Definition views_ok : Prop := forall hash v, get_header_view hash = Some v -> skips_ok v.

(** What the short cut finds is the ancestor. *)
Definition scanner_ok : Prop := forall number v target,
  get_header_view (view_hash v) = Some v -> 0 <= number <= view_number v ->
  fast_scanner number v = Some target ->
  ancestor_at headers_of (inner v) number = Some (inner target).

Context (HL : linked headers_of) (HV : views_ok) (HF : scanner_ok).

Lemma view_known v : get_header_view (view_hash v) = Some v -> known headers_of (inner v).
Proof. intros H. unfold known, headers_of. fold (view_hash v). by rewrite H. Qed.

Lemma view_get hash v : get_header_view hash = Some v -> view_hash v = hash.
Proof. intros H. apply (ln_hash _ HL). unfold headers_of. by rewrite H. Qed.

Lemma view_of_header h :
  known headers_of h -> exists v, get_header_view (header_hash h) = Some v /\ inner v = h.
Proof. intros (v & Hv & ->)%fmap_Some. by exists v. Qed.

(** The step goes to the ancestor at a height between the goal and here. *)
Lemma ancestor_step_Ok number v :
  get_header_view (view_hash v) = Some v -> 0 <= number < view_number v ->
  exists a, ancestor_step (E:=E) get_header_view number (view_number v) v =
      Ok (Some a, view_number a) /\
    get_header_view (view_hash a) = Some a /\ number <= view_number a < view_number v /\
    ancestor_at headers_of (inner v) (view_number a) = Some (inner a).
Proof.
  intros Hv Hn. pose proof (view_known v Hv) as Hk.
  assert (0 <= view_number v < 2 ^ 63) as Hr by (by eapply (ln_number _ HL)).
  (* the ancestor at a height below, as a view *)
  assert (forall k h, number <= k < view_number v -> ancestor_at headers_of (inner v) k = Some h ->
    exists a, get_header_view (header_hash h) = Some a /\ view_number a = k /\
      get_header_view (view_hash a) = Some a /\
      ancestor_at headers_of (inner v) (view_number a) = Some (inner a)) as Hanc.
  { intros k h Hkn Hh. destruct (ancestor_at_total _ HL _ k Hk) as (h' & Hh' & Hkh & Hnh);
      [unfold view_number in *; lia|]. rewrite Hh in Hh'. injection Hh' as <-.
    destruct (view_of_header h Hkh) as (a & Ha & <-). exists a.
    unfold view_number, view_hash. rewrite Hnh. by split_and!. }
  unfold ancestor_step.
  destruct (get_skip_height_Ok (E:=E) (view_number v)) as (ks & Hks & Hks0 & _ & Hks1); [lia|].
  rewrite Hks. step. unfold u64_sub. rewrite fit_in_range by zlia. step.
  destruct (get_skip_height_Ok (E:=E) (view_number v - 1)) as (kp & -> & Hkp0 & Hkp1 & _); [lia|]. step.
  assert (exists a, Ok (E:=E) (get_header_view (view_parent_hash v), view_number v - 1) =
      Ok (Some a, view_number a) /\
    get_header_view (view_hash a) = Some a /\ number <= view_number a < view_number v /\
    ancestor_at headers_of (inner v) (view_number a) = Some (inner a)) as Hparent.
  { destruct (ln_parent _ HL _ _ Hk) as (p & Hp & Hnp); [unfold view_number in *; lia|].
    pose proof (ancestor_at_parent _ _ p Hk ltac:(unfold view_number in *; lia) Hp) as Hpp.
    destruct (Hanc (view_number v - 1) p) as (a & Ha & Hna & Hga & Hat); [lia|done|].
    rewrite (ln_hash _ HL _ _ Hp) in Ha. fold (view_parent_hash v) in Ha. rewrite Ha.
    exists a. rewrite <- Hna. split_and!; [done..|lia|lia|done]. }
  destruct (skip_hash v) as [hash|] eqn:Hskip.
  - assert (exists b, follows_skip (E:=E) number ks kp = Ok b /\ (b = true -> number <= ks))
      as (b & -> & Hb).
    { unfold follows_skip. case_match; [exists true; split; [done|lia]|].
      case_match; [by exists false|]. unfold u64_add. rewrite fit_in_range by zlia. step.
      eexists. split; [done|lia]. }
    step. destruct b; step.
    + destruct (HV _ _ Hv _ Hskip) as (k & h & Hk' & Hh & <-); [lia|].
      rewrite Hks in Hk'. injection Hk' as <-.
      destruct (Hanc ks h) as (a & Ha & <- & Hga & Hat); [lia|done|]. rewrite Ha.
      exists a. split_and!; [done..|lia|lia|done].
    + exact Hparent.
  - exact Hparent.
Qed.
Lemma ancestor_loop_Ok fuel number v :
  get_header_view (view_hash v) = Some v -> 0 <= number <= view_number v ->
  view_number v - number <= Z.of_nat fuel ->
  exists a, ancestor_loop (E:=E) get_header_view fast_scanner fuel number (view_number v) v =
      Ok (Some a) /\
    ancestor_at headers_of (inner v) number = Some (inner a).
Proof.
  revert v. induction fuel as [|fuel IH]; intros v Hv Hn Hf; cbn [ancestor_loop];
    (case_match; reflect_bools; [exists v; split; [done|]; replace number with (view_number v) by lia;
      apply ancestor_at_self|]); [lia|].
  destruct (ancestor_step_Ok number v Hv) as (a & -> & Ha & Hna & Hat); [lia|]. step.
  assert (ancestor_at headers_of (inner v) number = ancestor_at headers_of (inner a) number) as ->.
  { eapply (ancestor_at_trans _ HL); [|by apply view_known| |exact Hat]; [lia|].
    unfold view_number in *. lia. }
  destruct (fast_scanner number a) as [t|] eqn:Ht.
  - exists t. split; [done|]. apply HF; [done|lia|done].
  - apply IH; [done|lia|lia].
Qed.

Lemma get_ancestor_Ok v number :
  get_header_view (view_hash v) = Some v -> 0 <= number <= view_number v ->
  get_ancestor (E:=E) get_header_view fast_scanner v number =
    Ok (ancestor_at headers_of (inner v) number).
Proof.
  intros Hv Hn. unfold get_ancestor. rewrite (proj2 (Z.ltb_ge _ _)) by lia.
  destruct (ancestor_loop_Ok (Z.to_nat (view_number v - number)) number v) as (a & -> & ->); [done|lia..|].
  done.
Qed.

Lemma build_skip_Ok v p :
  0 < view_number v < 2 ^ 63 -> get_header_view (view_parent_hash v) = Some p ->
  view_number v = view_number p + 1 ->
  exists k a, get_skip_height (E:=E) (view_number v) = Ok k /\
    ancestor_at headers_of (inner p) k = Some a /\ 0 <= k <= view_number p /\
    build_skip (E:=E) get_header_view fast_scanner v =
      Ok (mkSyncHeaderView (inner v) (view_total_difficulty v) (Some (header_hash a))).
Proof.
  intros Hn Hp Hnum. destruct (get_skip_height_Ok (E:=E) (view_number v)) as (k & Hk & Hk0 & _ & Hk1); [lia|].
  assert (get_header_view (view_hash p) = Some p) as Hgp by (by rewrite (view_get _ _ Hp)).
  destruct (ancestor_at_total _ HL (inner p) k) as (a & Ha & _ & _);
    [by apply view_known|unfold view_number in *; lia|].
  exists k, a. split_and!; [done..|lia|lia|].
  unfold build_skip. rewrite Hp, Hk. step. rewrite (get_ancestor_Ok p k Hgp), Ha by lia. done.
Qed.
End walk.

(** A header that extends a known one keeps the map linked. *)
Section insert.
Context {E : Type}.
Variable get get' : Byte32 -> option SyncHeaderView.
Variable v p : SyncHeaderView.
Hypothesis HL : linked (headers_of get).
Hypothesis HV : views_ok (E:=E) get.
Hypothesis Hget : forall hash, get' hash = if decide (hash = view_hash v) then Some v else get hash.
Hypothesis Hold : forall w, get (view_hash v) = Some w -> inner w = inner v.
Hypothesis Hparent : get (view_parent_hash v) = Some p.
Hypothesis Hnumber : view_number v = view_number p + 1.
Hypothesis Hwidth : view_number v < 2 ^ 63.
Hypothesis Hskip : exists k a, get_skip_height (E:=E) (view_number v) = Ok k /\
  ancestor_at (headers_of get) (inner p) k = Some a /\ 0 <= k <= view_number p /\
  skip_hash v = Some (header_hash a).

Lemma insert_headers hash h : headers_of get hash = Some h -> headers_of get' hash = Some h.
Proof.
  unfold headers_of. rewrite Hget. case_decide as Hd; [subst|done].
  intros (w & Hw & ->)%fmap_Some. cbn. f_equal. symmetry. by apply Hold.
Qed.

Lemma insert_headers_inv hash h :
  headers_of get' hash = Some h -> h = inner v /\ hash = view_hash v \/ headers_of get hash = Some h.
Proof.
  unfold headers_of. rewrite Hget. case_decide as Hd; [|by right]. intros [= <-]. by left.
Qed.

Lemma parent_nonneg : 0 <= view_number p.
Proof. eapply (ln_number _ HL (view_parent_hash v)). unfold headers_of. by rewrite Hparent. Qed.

=== TASK GOAL ===
Once you reach the line with "get_ancestor (E:=E) get_header_view" in the data above, copy it and every line after it exactly, up to and including the line with "Hypothesis Hget : forall".

=== ANSWER TO THE EXERCISE ===
  get_ancestor (E:=E) get_header_view fast_scanner v number =
    Ok (ancestor_at headers_of (inner v) number).
Proof.
  intros Hv Hn. unfold get_ancestor. rewrite (proj2 (Z.ltb_ge _ _)) by lia.
  destruct (ancestor_loop_Ok (Z.to_nat (view_number v - number)) number v) as (a & -> & ->); [done|lia..|].
  done.
Qed.

Lemma build_skip_Ok v p :
  0 < view_number v < 2 ^ 63 -> get_header_view (view_parent_hash v) = Some p ->
  view_number v = view_number p + 1 ->
  exists k a, get_skip_height (E:=E) (view_number v) = Ok k /\
    ancestor_at headers_of (inner p) k = Some a /\ 0 <= k <= view_number p /\
    build_skip (E:=E) get_header_view fast_scanner v =
      Ok (mkSyncHeaderView (inner v) (view_total_difficulty v) (Some (header_hash a))).
Proof.
  intros Hn Hp Hnum. destruct (get_skip_height_Ok (E:=E) (view_number v)) as (k & Hk & Hk0 & _ & Hk1); [lia|].
  assert (get_header_view (view_hash p) = Some p) as Hgp by (by rewrite (view_get _ _ Hp)).
  destruct (ancestor_at_total _ HL (inner p) k) as (a & Ha & _ & _);
    [by apply view_known|unfold view_number in *; lia|].
  exists k, a. split_and!; [done..|lia|lia|].
  unfold build_skip. rewrite Hp, Hk. step. rewrite (get_ancestor_Ok p k Hgp), Ha by lia. done.
Qed.
End walk.

(** A header that extends a known one keeps the map linked. *)
Section insert.
Context {E : Type}.
Variable get get' : Byte32 -> option SyncHeaderView.
Variable v p : SyncHeaderView.
Hypothesis HL : linked (headers_of get).
Hypothesis HV : views_ok (E:=E) get.
Hypothesis Hget : forall hash, get' hash = if decide (hash = view_hash v) then Some v else get hash.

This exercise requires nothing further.